(Recorded data)
BEGIN

(* ===== verification/PyDatetime.v ===== *)
(** PyDatetime: the dates and datetimes of Python's [datetime] module, as
    far as the modelled code uses them: construction, comparison of aware
    values, [isoformat], [fromisoformat], [replace] at midnight and the
    addition of a [timedelta].

    A datetime carries its fields and, when aware, its UTC offset in
    microseconds; comparisons go through the instant it denotes. *)

From S2P Require Import Prelude PyStr.
From Stdlib Require Import Ascii String.

Local Open Scope Z_scope.

(** * Calendar *)

Definition is_leap (y : Z) : bool :=
  (y mod 4 =? 0) && (negb (y mod 100 =? 0) || (y mod 400 =? 0)).

Definition days_in_month (y m : Z) : Z :=
  if m =? 2 then (if is_leap y then 29 else 28)
  else if (m =? 4) || (m =? 6) || (m =? 9) || (m =? 11) then 30 else 31.

(** Days before the first of the month in a common year. *)
Definition days_before_month_common (m : Z) : Z :=
  nth (Z.to_nat m) [0; 0; 31; 59; 90; 120; 151; 181; 212; 243; 273; 304; 334] 0.

Definition days_before_month (y m : Z) : Z :=
  days_before_month_common m + (if (2 <? m) && is_leap y then 1 else 0).

Definition days_before_year (y : Z) : Z :=
  let z := y - 1 in z * 365 + z / 4 - z / 100 + z / 400.

(** The proleptic Gregorian ordinal; 0001-01-01 is day 1. *)
Definition ymd2ord (y m d : Z) : Z := days_before_year y + days_before_month y m + d.

(** Month and day of the day number [n] (from 0) of a year. *)
Definition month_day (leap : bool) (n : Z) : Z * Z :=
  let m := (n + 50) / 32 in
  let preceding := days_before_month_common m + (if (2 <? m) && leap then 1 else 0) in
  if n <? preceding then
    let m := m - 1 in
    let preceding := preceding - (if (m =? 2) && leap then 29 else days_in_month 1 m) in
    (m, n - preceding + 1)
  else (m, n - preceding + 1).

Definition ord2ymd (n : Z) : Z * Z * Z :=
  let n := n - 1 in
  let n400 := n / 146097 in let n := n mod 146097 in
  let n100 := n / 36524 in let n := n mod 36524 in
  let n4 := n / 1461 in let n := n mod 1461 in
  let n1 := n / 365 in let n := n mod 365 in
  let y := n400 * 400 + 1 + n100 * 100 + n4 * 4 + n1 in
  if (n1 =? 4) || (n100 =? 4) then (y - 1, 12, 31)
  else
    let leap := (n1 =? 3) && (negb (n4 =? 24) || (n100 =? 3)) in
    let '(m, d) := month_day leap n in (y, m, d).

Definition MAXORDINAL : Z := 3652059.

(** * Dates *)

Record date := mkdate { d_year : Z; d_month : Z; d_day : Z }.

#[export] Instance date_eq_dec : EqDecision date.
Proof. solve_decision. Defined.

Definition ymd_ok (y m d : Z) : bool :=
  (1 <=? y) && (y <=? 9999) && (1 <=? m) && (m <=? 12)
  && (1 <=? d) && (d <=? days_in_month y m).

Definition date_ok (x : date) : bool := ymd_ok (d_year x) (d_month x) (d_day x).
Definition toordinal (x : date) : Z := ymd2ord (d_year x) (d_month x) (d_day x).

(** [(a - b).days] *)
Definition days_between (a b : date) : Z := toordinal a - toordinal b.

Definition date_isoformat (x : date) : string :=
  pad_digits 4 (d_year x) +:+ "-" +:+ pad_digits 2 (d_month x) +:+ "-"
  +:+ pad_digits 2 (d_day x).

(** * Datetimes *)

Record datetime := mkdt {
  year : Z; month : Z; day : Z;
  hour : Z; minute : Z; second : Z; microsecond : Z;
  utcoffset : option Z;
}.

#[export] Instance datetime_eq_dec : EqDecision datetime.
Proof. solve_decision. Defined.

Definition US_SECOND : Z := 1000000.
Definition US_DAY : Z := 86400 * 1000000.

(** What the constructors of [datetime] and [timezone] accept. *)
Definition datetime_ok (x : datetime) : bool :=
  ymd_ok (year x) (month x) (day x)
  && (0 <=? hour x) && (hour x <=? 23) && (0 <=? minute x) && (minute x <=? 59)
  && (0 <=? second x) && (second x <=? 59)
  && (0 <=? microsecond x) && (microsecond x <=? 999999)
  && match utcoffset x with
     | None => true
     | Some o => (- US_DAY <? o) && (o <? US_DAY)
     end.

(** [value.tzinfo is not None and value.utcoffset() is not None] *)
Definition aware (x : datetime) : bool := truthy (utcoffset x).

Definition time_us (x : datetime) : Z :=
  ((hour x * 60 + minute x) * 60 + second x) * US_SECOND + microsecond x.

Definition local_us (x : datetime) : Z :=
  ymd2ord (year x) (month x) (day x) * US_DAY + time_us x.

(** The instant of an aware datetime, in microseconds. *)
Definition instant (x : datetime) : Z := local_us x - default 0 (utcoffset x).

Definition dt_leb (a b : datetime) : bool := instant a <=? instant b.
Definition dt_ltb (a b : datetime) : bool := instant a <? instant b.
(** [a == b] for aware datetimes: the same instant. *)
Definition dt_eqb (a b : datetime) : bool := instant a =? instant b.

Definition opt_eqb {A} (f : A -> A -> bool) (a b : option A) : bool :=
  match a, b with
  | Some x, Some y => f x y
  | None, None => true
  | _, _ => false
  end.

(** The datetime at a local microsecond count, OverflowError outside the
    years 1 to 9999. *)
Definition of_local_us (n : Z) (tz : option Z) : result datetime :=
  let days := n / US_DAY in
  if (1 <=? days) && (days <=? MAXORDINAL) then
    let '(y, m, d) := ord2ymd days in
    let t := n mod US_DAY in
    Ok (mkdt y m d (t / (3600 * US_SECOND)) (t / (60 * US_SECOND) mod 60)
          (t / US_SECOND mod 60) (t mod US_SECOND) tz)
  else Raise OverflowError.

(** [x + timedelta(microseconds=delta)] *)
Definition dt_add (x : datetime) (delta : Z) : result datetime :=
  of_local_us (local_us x + delta) (utcoffset x).

(** [x.replace(hour=0, minute=0, second=0, microsecond=0)] *)
Definition replace_midnight (x : datetime) : datetime :=
  mkdt (year x) (month x) (day x) 0 0 0 0 (utcoffset x).

(** [x.replace(tzinfo=dt.UTC)] when naive. *)
Definition assume_utc (x : datetime) : datetime :=
  match utcoffset x with
  | Some _ => x
  | None => mkdt (year x) (month x) (day x) (hour x) (minute x) (second x)
              (microsecond x) (Some 0)
  end.

(** [x.astimezone(dt.UTC)] of an aware datetime. *)
Definition astimezone_utc (x : datetime) : result datetime := of_local_us (instant x) (Some 0).

(** * isoformat *)

Definition format_offset (o : Z) : string :=
  let sign := if o <? 0 then "-"%string else "+"%string in
  let o := Z.abs o in
  let us := o mod US_SECOND in
  let s := o / US_SECOND in
  sign +:+ pad_digits 2 (s / 3600) +:+ ":" +:+ pad_digits 2 (s / 60 mod 60)
  +:+ (if (s mod 60 =? 0) && (us =? 0) then EmptyString
       else ":" +:+ pad_digits 2 (s mod 60)
            +:+ (if us =? 0 then EmptyString else "." +:+ pad_digits 6 us)).

Definition isoformat (x : datetime) : string :=
  pad_digits 4 (year x) +:+ "-" +:+ pad_digits 2 (month x) +:+ "-" +:+ pad_digits 2 (day x)
  +:+ "T" +:+ pad_digits 2 (hour x) +:+ ":" +:+ pad_digits 2 (minute x)
  +:+ ":" +:+ pad_digits 2 (second x)
  +:+ (if microsecond x =? 0 then EmptyString else "." +:+ pad_digits 6 (microsecond x))
  +:+ match utcoffset x with None => EmptyString | Some o => format_offset o end.

(** What [model_dump(mode="json")] writes of a datetime: [Z] for UTC, the
    offset in hours and minutes otherwise. *)
Definition json_datetime (x : datetime) : string :=
  pad_digits 4 (year x) +:+ "-" +:+ pad_digits 2 (month x) +:+ "-" +:+ pad_digits 2 (day x)
  +:+ "T" +:+ pad_digits 2 (hour x) +:+ ":" +:+ pad_digits 2 (minute x)
  +:+ ":" +:+ pad_digits 2 (second x)
  +:+ (if microsecond x =? 0 then EmptyString else "." +:+ pad_digits 6 (microsecond x))
  +:+ match utcoffset x with
      | None => EmptyString
      | Some o =>
          if o =? 0 then "Z"%string
          else (if o <? 0 then "-"%string else "+"%string)
               +:+ pad_digits 2 (Z.abs o / (3600 * US_SECOND)) +:+ ":"
               +:+ pad_digits 2 (Z.abs o / (60 * US_SECOND) mod 60)
      end.

(** [str(x)]: the ISO format with a space. *)
Definition dt_str (x : datetime) : string :=
  stake 10 (isoformat x) +:+ " " +:+ sdrop 11 (isoformat x).

(** * fromisoformat *)

(** [int(s[i:i+n])] on exactly [n] digits. *)
Definition int_at (i n : nat) (s : string) : option Z :=
  let t := stake n (sdrop i s) in
  if (String.length t =? n)%nat then digits_value t else None.

(** Length of the run of digits starting at [i]. *)
Fixpoint digit_run (s : string) : nat :=
  match s with
  | String c s' => if is_digit c then S (digit_run s') else O
  | EmptyString => O
  end.

Definition char_is (i : nat) (c : ascii) (s : string) : bool :=
  match sget i s with Some d => eqc d c | None => false end.

Definition digit_is (i : nat) (s : string) : bool :=
  match sget i s with Some d => is_digit d | None => false end.

(** Where the date part of a datetime string ends. *)
Definition find_datetime_separator (s : string) : option nat :=
  let n := String.length s in
  if (n =? 7)%nat then Some 7%nat
  else if char_is 4 "-" s then
    if char_is 5 "W" s then
      if (8 <? n)%nat && char_is 8 "-" s then
        if (n =? 9)%nat then None
        else if (10 <? n)%nat && digit_is 10 s then Some 8%nat
        else Some 10%nat
      else Some 8%nat
    else Some 10%nat
  else if char_is 4 "W" s then
    let idx := (7 + digit_run (sdrop 7 s))%nat in
    if (idx <? 9)%nat then Some idx
    else if Nat.even idx then Some 7%nat else Some 8%nat
  else Some 8%nat.

(** Ordinal of the Monday of ISO week 1 of a year. *)
Definition isoweek1monday (y : Z) : Z :=
  let firstday := ymd2ord y 1 1 in
  let firstweekday := (firstday + 6) mod 7 in
  let week1monday := firstday - firstweekday in
  if 3 <? firstweekday then week1monday + 7 else week1monday.

Definition isoweek_to_gregorian (y w d : Z) : option (Z * Z * Z) :=
  if negb ((1 <=? y) && (y <=? 9999)) then None else
  let week_ok :=
    ((0 <? w) && (w <? 53))
    || ((w =? 53) &&
        (let first_weekday := ymd2ord y 1 1 mod 7 in
         (first_weekday =? 4) || ((first_weekday =? 3) && is_leap y))) in
  if negb week_ok then None else
  if negb ((0 <? d) && (d <? 8)) then None else
  let n := isoweek1monday y + (w - 1) * 7 + (d - 1) in
  if (1 <=? n) && (n <=? MAXORDINAL) then Some (ord2ymd n) else None.

Definition parse_date (s : string) : option (Z * Z * Z) :=
  let n := String.length s in
  y ← int_at 0 4 s;
  let has_sep := char_is 4 "-" s in
  let pos := (if has_sep then 5 else 4)%nat in
  if char_is pos "W" s then
    w ← int_at (pos + 1) 2 s;
    let pos := (pos + 3)%nat in
    if (pos <? n)%nat then
      if Bool.eqb (char_is pos "-" s) has_sep then
        let pos := (if has_sep then pos + 1 else pos)%nat in
        if (n =? pos + 1)%nat then d ← int_at pos 1 s; isoweek_to_gregorian y w d else None
      else None
    else isoweek_to_gregorian y w 1
  else
    m ← int_at pos 2 s;
    let pos := (pos + 2)%nat in
    if Bool.eqb (char_is pos "-" s) has_sep then
      let pos := (if has_sep then pos + 1 else pos)%nat in
      if (n =? pos + 2)%nat then d ← int_at pos 2 s; Some (y, m, d) else None
    else None.

(** The fraction: up to six significant digits, then more digits; the flag
    says that something else is left after them. *)
Definition parse_fraction (s : string) : option (Z * bool) :=
  let k := Nat.min 6 (String.length s) in
  v ← int_at 0 k s;
  Some (v * 10 ^ (6 - Z.of_nat k),
        negb (String.length s =? k + digit_run (sdrop k s))%nat).

(** What the parser does after two digits of a component of [s], [has_sep]
    telling whether the components are separated by a colon: stop (the flag
    marks one character left over), go on with the next component, or read
    the fraction. *)
Inductive hms_next := HmsStop (junk : bool) | HmsComp (s : string) | HmsFrac (s : string).

Definition after_component (has_sep : bool) (s : string) : option hms_next :=
  match s with
  | EmptyString => Some (HmsStop false)
  | String c EmptyString => Some (HmsStop true)
  | String c t =>
      if has_sep && eqc c ":" then Some (HmsComp t)
      else if eqc c "." || eqc c "," then Some (HmsFrac t)
      else if negb has_sep then Some (HmsComp s)
      else None
  end.

(** [HH[:?MM[:?SS]]] and a fraction; the flag says that characters are left
    over, which is an error unless an offset follows. *)
Definition parse_hms (s : string) : option (Z * Z * Z * Z * bool) :=
  let fraction h m sec t := '(us, junk) ← parse_fraction t; Some (h, m, sec, us, junk) in
  let has_sep := char_is 2 ":" s in
  h ← int_at 0 2 s;
  n ← after_component has_sep (sdrop 2 s);
  match n with
  | HmsStop junk => Some (h, 0, 0, 0, junk)
  | HmsFrac t => fraction h 0 0 t
  | HmsComp s =>
      m ← int_at 0 2 s;
      n ← after_component has_sep (sdrop 2 s);
      match n with
      | HmsStop junk => Some (h, m, 0, 0, junk)
      | HmsFrac t => fraction h m 0 t
      | HmsComp s =>
          sec ← int_at 0 2 s;
          n ← after_component has_sep (sdrop 2 s);
          match n with
          | HmsStop junk => Some (h, m, sec, 0, junk)
          | HmsFrac t | HmsComp t => fraction h m sec t
          end
      end
  end.

Definition parse_offset (sign : ascii) (s : string) : option Z :=
  '(h, m, sec, us, junk) ← parse_hms s;
  let o := ((h * 60 + m) * 60 + sec) * US_SECOND + us in
  if (junk : bool) then None else Some (if eqc sign "-" then - o else o).

Definition is_tz_char (c : ascii) : bool := eqc c "+" || eqc c "-" || eqc c "Z".

(** The time part: hours to microseconds and the offset, if any. *)
Definition parse_time (s : string) : option (Z * Z * Z * Z * option Z) :=
  match split_at_first is_tz_char s with
  | None =>
      '(h, m, sec, us, junk) ← parse_hms s;
      if (junk : bool) then None else Some (h, m, sec, us, None)
  | Some (t, c, z) =>
      '(h, m, sec, us, _) ← parse_hms t;
      if eqc c "Z" then
        match z with EmptyString => Some (h, m, sec, us, Some 0) | _ => None end
      else o ← parse_offset c z; Some (h, m, sec, us, Some o)
  end.

(** [dt.datetime.fromisoformat(s)], [None] for ValueError. *)
Definition fromisoformat (s : string) : option datetime :=
  if (String.length s <? 7)%nat then None else
  sep ← find_datetime_separator s;
  '(y, m, d) ← parse_date (stake sep s);
  '(h, mi, sec, us, tz) ←
    (if (String.length s <=? sep)%nat then Some (0, 0, 0, 0, None)
     else parse_time (sdrop (S sep) s));
  let x := mkdt y m d h mi sec us tz in
  if datetime_ok x then Some x else None.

END

# Prompt
Output the lines above between the one holding "marks one character" and the one holding "if has_sep &&", inclusive, with nothing before or after them.

# Solved problem
    marks one character left over), go on with the next component, or read
    the fraction. *)
Inductive hms_next := HmsStop (junk : bool) | HmsComp (s : string) | HmsFrac (s : string).

Definition after_component (has_sep : bool) (s : string) : option hms_next :=
  match s with
  | EmptyString => Some (HmsStop false)
  | String c EmptyString => Some (HmsStop true)
  | String c t =>
      if has_sep && eqc c ":" then Some (HmsComp t)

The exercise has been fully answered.